(* ===== verification/AlloyExample.v ===== *)
(** * A concrete instance of the cryptographic operations

    The theorems about signatures take [AlloyOps] and [AlloyLaws] as parameters.  This file
    instantiates them with small computable functions, so that the hypotheses are seen to be
    satisfiable and the witnesses can be evaluated: a key is its address, a signature is the
    key followed by what was signed, and the hash is a polynomial hash. *)

From S2P Require Import Prelude Events.
Local Open Scope Z_scope.

Definition ex_keccak (bs : list Z) : Z :=
  foldl (λ acc b, (acc * 1000003 + b + 7) mod (2 ^ 61 - 1)) 5381 bs.

Definition ex_abi_value (v : AbiValue) : list Z :=
  match v with
  | AbiUint z => [1; z]
  | AbiAddress a => [2; a]
  | AbiBytes32 h => [3; h]
  | AbiBytes b => 4 :: Z.of_nat (length b) :: b
  | AbiUints l => 5 :: Z.of_nat (length l) :: l
  | AbiBytes32s l => 6 :: Z.of_nat (length l) :: l
  end.

Definition ex_decimal (s : string) : option Z :=
  foldl (λ acc c, z ← acc;
      let d := Z.of_N (Ascii.N_of_ascii c) - 48 in
      if (0 <=? d) && (d <=? 9) then Some (10 * z + d) else None)
    (Some 0) (String.list_ascii_of_string s).

#[export] Instance ex_alloy : AlloyOps := {
  keccak256 := ex_keccak;
  abi_encode := mbind ex_abi_value;
  abi_encode_packed := mbind ex_abi_value;
  u256_from_decimal := ex_decimal;
  PrivateKeySigner := Z;
  signer_address := id;
  sign_message_sync := λ k m, Some (k :: m);
  sign_hash_sync := λ k h, Some [k; h];
  recover_address_from_msg := λ sg m,
    match sg with k :: m' => if bool_decide (m' = m) then Some k else None | [] => None end;
  recover_address_from_prehash := λ sg h,
    match sg with [k; h'] => if h' =? h then Some k else None | _ => None end;
}.

#[export] Instance ex_alloy_laws : AlloyLaws.
Proof.
  constructor; simpl; intros k h sg Hs; simplify_eq.
  - by rewrite Z.eqb_refl.
  - by rewrite bool_decide_eq_true_2.
Qed.

Definition ex_key (k : Z) : @PrivateKeySigner ex_alloy := k.

(** A payload signed by its prover, with the example keys. *)
Definition ex_payload (e : E3id) (pt : ProofType) (c : CircuitName) (d ps : Bytes) : ProofPayload :=
  {| pp_e3_id := e; pp_proof_type := pt;
     pp_proof := {| circuit := c; data := d; public_signals := ps |} |}.

Lemma signed_payload_recovers_witness :
  ∃ sp, sign_payload (ex_payload (mkE3id "7" 1) C0PkBfv PkBfv [1; 2] [3]) (ex_key 77)
          = Some sp ∧
        recover_address sp = Some 77 ∧ verify_address sp 78 = Some false.
Proof.
  eexists. split; [reflexivity|].
  split.
  - apply (signed_payload_recovers (ex_payload (mkE3id "7" 1) C0PkBfv PkBfv [1; 2] [3])
      (ex_key 77) _ 78). reflexivity.
  - apply (signed_payload_recovers (ex_payload (mkE3id "7" 1) C0PkBfv PkBfv [1; 2] [3])
      (ex_key 77) _ 78). reflexivity.
Defined.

◆ ◆ ◆ ◆ ◆ ◆ ◆

Reproduce the material exactly, and keep every line as it is.

(EXERCISE ANSWER):
(* ===== verification/AlloyExample.v ===== *)
(** * A concrete instance of the cryptographic operations

    The theorems about signatures take [AlloyOps] and [AlloyLaws] as parameters.  This file
    instantiates them with small computable functions, so that the hypotheses are seen to be
    satisfiable and the witnesses can be evaluated: a key is its address, a signature is the
    key followed by what was signed, and the hash is a polynomial hash. *)

From S2P Require Import Prelude Events.
Local Open Scope Z_scope.

Definition ex_keccak (bs : list Z) : Z :=
  foldl (λ acc b, (acc * 1000003 + b + 7) mod (2 ^ 61 - 1)) 5381 bs.

Definition ex_abi_value (v : AbiValue) : list Z :=
  match v with
  | AbiUint z => [1; z]
  | AbiAddress a => [2; a]
  | AbiBytes32 h => [3; h]
  | AbiBytes b => 4 :: Z.of_nat (length b) :: b
  | AbiUints l => 5 :: Z.of_nat (length l) :: l
  | AbiBytes32s l => 6 :: Z.of_nat (length l) :: l
  end.

Definition ex_decimal (s : string) : option Z :=
  foldl (λ acc c, z ← acc;
      let d := Z.of_N (Ascii.N_of_ascii c) - 48 in
      if (0 <=? d) && (d <=? 9) then Some (10 * z + d) else None)
    (Some 0) (String.list_ascii_of_string s).

#[export] Instance ex_alloy : AlloyOps := {
  keccak256 := ex_keccak;
  abi_encode := mbind ex_abi_value;
  abi_encode_packed := mbind ex_abi_value;
  u256_from_decimal := ex_decimal;
  PrivateKeySigner := Z;
  signer_address := id;
  sign_message_sync := λ k m, Some (k :: m);
  sign_hash_sync := λ k h, Some [k; h];
  recover_address_from_msg := λ sg m,
    match sg with k :: m' => if bool_decide (m' = m) then Some k else None | [] => None end;
  recover_address_from_prehash := λ sg h,
    match sg with [k; h'] => if h' =? h then Some k else None | _ => None end;
}.

#[export] Instance ex_alloy_laws : AlloyLaws.
Proof.
  constructor; simpl; intros k h sg Hs; simplify_eq.
  - by rewrite Z.eqb_refl.
  - by rewrite bool_decide_eq_true_2.
Qed.

Definition ex_key (k : Z) : @PrivateKeySigner ex_alloy := k.

(** A payload signed by its prover, with the example keys. *)
Definition ex_payload (e : E3id) (pt : ProofType) (c : CircuitName) (d ps : Bytes) : ProofPayload :=
  {| pp_e3_id := e; pp_proof_type := pt;
     pp_proof := {| circuit := c; data := d; public_signals := ps |} |}.

Lemma signed_payload_recovers_witness :
  ∃ sp, sign_payload (ex_payload (mkE3id "7" 1) C0PkBfv PkBfv [1; 2] [3]) (ex_key 77)
          = Some sp ∧
        recover_address sp = Some 77 ∧ verify_address sp 78 = Some false.
Proof.
  eexists. split; [reflexivity|].
  split.
  - apply (signed_payload_recovers (ex_payload (mkE3id "7" 1) C0PkBfv PkBfv [1; 2] [3])
      (ex_key 77) _ 78). reflexivity.
  - apply (signed_payload_recovers (ex_payload (mkE3id "7" 1) C0PkBfv PkBfv [1; 2] [3])
      (ex_key 77) _ 78). reflexivity.
Defined.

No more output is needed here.